» **Exercise details**
Print, exactly as written, every line from the first line of the records below through the line containing "if_ip i = ip) ∧", and nothing further.

[Collected data]
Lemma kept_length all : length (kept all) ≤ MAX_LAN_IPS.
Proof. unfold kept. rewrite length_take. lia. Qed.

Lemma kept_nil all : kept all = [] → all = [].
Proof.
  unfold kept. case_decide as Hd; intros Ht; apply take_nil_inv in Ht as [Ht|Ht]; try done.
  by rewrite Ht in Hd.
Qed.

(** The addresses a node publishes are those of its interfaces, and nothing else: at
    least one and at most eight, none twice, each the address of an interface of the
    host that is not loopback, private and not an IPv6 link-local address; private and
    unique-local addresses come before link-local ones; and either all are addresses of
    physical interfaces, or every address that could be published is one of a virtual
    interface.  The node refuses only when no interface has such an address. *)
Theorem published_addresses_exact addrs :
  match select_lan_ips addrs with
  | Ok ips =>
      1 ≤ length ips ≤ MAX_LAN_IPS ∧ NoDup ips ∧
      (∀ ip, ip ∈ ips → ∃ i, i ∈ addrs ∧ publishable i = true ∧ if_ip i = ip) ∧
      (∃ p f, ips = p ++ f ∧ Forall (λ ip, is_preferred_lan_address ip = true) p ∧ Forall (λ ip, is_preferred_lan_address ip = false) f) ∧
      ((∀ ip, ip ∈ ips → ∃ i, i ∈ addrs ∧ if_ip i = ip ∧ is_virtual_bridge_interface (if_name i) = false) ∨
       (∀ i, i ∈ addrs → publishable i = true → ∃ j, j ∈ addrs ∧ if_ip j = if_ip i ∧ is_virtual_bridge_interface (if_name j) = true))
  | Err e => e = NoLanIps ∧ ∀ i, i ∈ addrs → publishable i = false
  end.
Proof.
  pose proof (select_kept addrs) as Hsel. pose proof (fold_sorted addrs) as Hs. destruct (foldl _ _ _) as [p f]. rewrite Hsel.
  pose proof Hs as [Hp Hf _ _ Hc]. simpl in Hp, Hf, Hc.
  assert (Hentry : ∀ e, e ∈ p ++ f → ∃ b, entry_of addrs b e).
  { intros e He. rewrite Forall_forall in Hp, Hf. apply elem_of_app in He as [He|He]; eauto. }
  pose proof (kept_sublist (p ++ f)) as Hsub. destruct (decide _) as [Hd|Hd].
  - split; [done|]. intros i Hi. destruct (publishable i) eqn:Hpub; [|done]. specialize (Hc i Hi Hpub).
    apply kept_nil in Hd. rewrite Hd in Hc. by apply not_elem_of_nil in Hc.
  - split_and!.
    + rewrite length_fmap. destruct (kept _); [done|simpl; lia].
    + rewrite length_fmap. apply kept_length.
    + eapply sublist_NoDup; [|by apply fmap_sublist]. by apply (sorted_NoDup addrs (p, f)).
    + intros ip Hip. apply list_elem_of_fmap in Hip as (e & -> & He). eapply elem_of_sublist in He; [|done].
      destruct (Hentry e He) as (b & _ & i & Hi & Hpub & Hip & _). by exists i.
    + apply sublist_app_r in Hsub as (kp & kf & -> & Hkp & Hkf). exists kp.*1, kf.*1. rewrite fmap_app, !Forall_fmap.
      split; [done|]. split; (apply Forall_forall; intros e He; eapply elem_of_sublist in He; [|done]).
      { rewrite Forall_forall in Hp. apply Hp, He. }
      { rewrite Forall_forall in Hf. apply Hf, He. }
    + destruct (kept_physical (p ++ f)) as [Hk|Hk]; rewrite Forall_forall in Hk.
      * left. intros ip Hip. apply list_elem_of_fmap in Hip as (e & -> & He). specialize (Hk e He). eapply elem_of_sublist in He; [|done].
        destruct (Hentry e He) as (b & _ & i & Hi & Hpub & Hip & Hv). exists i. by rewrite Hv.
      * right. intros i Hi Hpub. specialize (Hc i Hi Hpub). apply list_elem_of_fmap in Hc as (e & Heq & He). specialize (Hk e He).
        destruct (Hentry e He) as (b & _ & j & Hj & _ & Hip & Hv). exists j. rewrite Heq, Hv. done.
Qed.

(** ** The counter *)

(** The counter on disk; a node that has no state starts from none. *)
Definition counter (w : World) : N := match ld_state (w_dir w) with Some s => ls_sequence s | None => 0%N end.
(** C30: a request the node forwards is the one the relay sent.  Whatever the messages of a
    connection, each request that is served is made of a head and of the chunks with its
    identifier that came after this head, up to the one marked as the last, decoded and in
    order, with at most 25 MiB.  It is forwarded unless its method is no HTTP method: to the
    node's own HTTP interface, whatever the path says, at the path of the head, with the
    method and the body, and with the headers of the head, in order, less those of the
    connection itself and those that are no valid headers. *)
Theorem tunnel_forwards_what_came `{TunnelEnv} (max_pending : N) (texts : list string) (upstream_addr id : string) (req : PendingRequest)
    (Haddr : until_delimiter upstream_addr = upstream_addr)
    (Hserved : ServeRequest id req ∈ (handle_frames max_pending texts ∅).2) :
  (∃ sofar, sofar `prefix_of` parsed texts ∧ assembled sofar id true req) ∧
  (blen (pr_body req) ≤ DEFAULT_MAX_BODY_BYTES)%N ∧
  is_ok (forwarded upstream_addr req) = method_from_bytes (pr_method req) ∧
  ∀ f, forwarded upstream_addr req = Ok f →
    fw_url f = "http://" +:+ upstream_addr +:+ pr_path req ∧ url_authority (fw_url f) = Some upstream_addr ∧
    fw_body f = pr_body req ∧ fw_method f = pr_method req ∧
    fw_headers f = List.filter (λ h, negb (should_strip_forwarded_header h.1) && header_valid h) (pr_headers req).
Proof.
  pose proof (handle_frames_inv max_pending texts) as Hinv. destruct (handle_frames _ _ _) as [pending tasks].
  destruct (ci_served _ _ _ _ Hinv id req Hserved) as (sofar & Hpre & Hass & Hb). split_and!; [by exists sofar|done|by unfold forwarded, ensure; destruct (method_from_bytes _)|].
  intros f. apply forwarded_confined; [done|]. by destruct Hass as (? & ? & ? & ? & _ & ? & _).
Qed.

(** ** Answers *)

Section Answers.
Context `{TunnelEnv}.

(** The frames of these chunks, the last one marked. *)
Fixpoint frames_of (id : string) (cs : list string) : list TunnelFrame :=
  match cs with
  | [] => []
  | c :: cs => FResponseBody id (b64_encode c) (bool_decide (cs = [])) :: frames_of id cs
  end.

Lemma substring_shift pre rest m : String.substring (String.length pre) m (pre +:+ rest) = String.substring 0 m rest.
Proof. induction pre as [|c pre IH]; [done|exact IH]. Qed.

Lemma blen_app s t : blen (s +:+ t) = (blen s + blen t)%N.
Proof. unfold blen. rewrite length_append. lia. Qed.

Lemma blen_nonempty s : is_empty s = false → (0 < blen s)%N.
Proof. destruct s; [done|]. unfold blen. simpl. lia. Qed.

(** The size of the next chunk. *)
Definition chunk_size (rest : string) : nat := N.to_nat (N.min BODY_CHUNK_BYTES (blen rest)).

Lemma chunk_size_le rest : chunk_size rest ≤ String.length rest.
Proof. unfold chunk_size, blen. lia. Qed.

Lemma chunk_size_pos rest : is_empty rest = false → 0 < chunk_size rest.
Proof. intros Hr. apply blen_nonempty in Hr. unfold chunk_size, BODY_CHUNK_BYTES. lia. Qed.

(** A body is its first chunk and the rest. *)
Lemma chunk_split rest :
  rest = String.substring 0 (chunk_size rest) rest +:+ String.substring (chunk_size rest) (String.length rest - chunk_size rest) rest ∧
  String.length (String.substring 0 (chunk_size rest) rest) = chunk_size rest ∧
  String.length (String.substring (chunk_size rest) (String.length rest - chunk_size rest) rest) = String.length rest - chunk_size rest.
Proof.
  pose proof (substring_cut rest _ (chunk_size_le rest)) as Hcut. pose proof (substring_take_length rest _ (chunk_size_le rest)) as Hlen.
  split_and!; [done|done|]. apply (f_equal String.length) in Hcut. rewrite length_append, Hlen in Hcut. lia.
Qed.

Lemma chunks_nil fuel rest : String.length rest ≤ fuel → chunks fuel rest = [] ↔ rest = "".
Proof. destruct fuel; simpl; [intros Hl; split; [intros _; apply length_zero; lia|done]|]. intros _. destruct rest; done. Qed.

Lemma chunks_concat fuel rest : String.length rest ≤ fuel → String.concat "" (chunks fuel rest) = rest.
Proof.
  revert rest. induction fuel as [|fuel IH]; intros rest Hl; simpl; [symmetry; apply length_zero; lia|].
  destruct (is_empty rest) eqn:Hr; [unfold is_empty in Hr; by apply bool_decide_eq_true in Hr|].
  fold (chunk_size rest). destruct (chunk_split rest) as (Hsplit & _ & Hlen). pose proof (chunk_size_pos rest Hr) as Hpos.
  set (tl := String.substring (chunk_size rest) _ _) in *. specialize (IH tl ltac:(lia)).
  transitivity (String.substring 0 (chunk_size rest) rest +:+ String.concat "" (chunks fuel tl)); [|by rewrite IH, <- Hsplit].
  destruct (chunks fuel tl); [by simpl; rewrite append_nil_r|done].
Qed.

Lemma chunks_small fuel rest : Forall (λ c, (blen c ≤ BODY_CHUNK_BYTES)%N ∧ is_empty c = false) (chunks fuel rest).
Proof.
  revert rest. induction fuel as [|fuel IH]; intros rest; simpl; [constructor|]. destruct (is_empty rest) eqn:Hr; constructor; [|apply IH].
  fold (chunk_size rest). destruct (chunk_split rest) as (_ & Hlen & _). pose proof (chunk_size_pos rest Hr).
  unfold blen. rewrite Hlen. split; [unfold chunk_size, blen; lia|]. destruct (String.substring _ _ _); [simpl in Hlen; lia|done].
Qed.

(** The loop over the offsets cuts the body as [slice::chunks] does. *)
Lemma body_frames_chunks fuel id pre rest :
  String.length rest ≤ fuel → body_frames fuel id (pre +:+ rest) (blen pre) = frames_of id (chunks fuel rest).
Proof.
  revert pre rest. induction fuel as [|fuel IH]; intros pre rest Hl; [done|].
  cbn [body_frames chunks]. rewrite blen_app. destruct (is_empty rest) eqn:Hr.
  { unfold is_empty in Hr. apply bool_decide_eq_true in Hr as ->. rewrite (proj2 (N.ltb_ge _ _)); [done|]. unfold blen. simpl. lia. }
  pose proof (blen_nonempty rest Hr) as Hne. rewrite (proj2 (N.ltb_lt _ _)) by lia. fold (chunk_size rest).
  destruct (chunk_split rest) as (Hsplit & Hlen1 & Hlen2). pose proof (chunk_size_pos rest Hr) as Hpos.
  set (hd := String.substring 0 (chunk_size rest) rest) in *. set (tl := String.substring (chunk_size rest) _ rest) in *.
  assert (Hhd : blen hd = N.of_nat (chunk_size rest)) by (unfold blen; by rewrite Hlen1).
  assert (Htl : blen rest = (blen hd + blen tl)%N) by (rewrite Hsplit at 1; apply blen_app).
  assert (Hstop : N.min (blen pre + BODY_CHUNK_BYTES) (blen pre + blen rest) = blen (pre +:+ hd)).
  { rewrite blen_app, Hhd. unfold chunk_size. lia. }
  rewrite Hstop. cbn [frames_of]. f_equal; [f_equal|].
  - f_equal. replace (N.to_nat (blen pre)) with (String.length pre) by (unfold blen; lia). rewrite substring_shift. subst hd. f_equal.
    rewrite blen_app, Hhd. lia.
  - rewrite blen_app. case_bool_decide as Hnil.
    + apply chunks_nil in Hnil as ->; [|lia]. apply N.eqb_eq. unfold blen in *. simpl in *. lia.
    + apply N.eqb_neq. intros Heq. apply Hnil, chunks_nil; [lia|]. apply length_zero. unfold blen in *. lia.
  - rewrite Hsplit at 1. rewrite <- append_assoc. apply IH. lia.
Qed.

» **Response to the exercise**
Lemma kept_length all : length (kept all) ≤ MAX_LAN_IPS.
Proof. unfold kept. rewrite length_take. lia. Qed.

Lemma kept_nil all : kept all = [] → all = [].
Proof.
  unfold kept. case_decide as Hd; intros Ht; apply take_nil_inv in Ht as [Ht|Ht]; try done.
  by rewrite Ht in Hd.
Qed.

(** The addresses a node publishes are those of its interfaces, and nothing else: at
    least one and at most eight, none twice, each the address of an interface of the
    host that is not loopback, private and not an IPv6 link-local address; private and
    unique-local addresses come before link-local ones; and either all are addresses of
    physical interfaces, or every address that could be published is one of a virtual
    interface.  The node refuses only when no interface has such an address. *)
Theorem published_addresses_exact addrs :
  match select_lan_ips addrs with
  | Ok ips =>
      1 ≤ length ips ≤ MAX_LAN_IPS ∧ NoDup ips ∧
      (∀ ip, ip ∈ ips → ∃ i, i ∈ addrs ∧ publishable i = true ∧ if_ip i = ip) ∧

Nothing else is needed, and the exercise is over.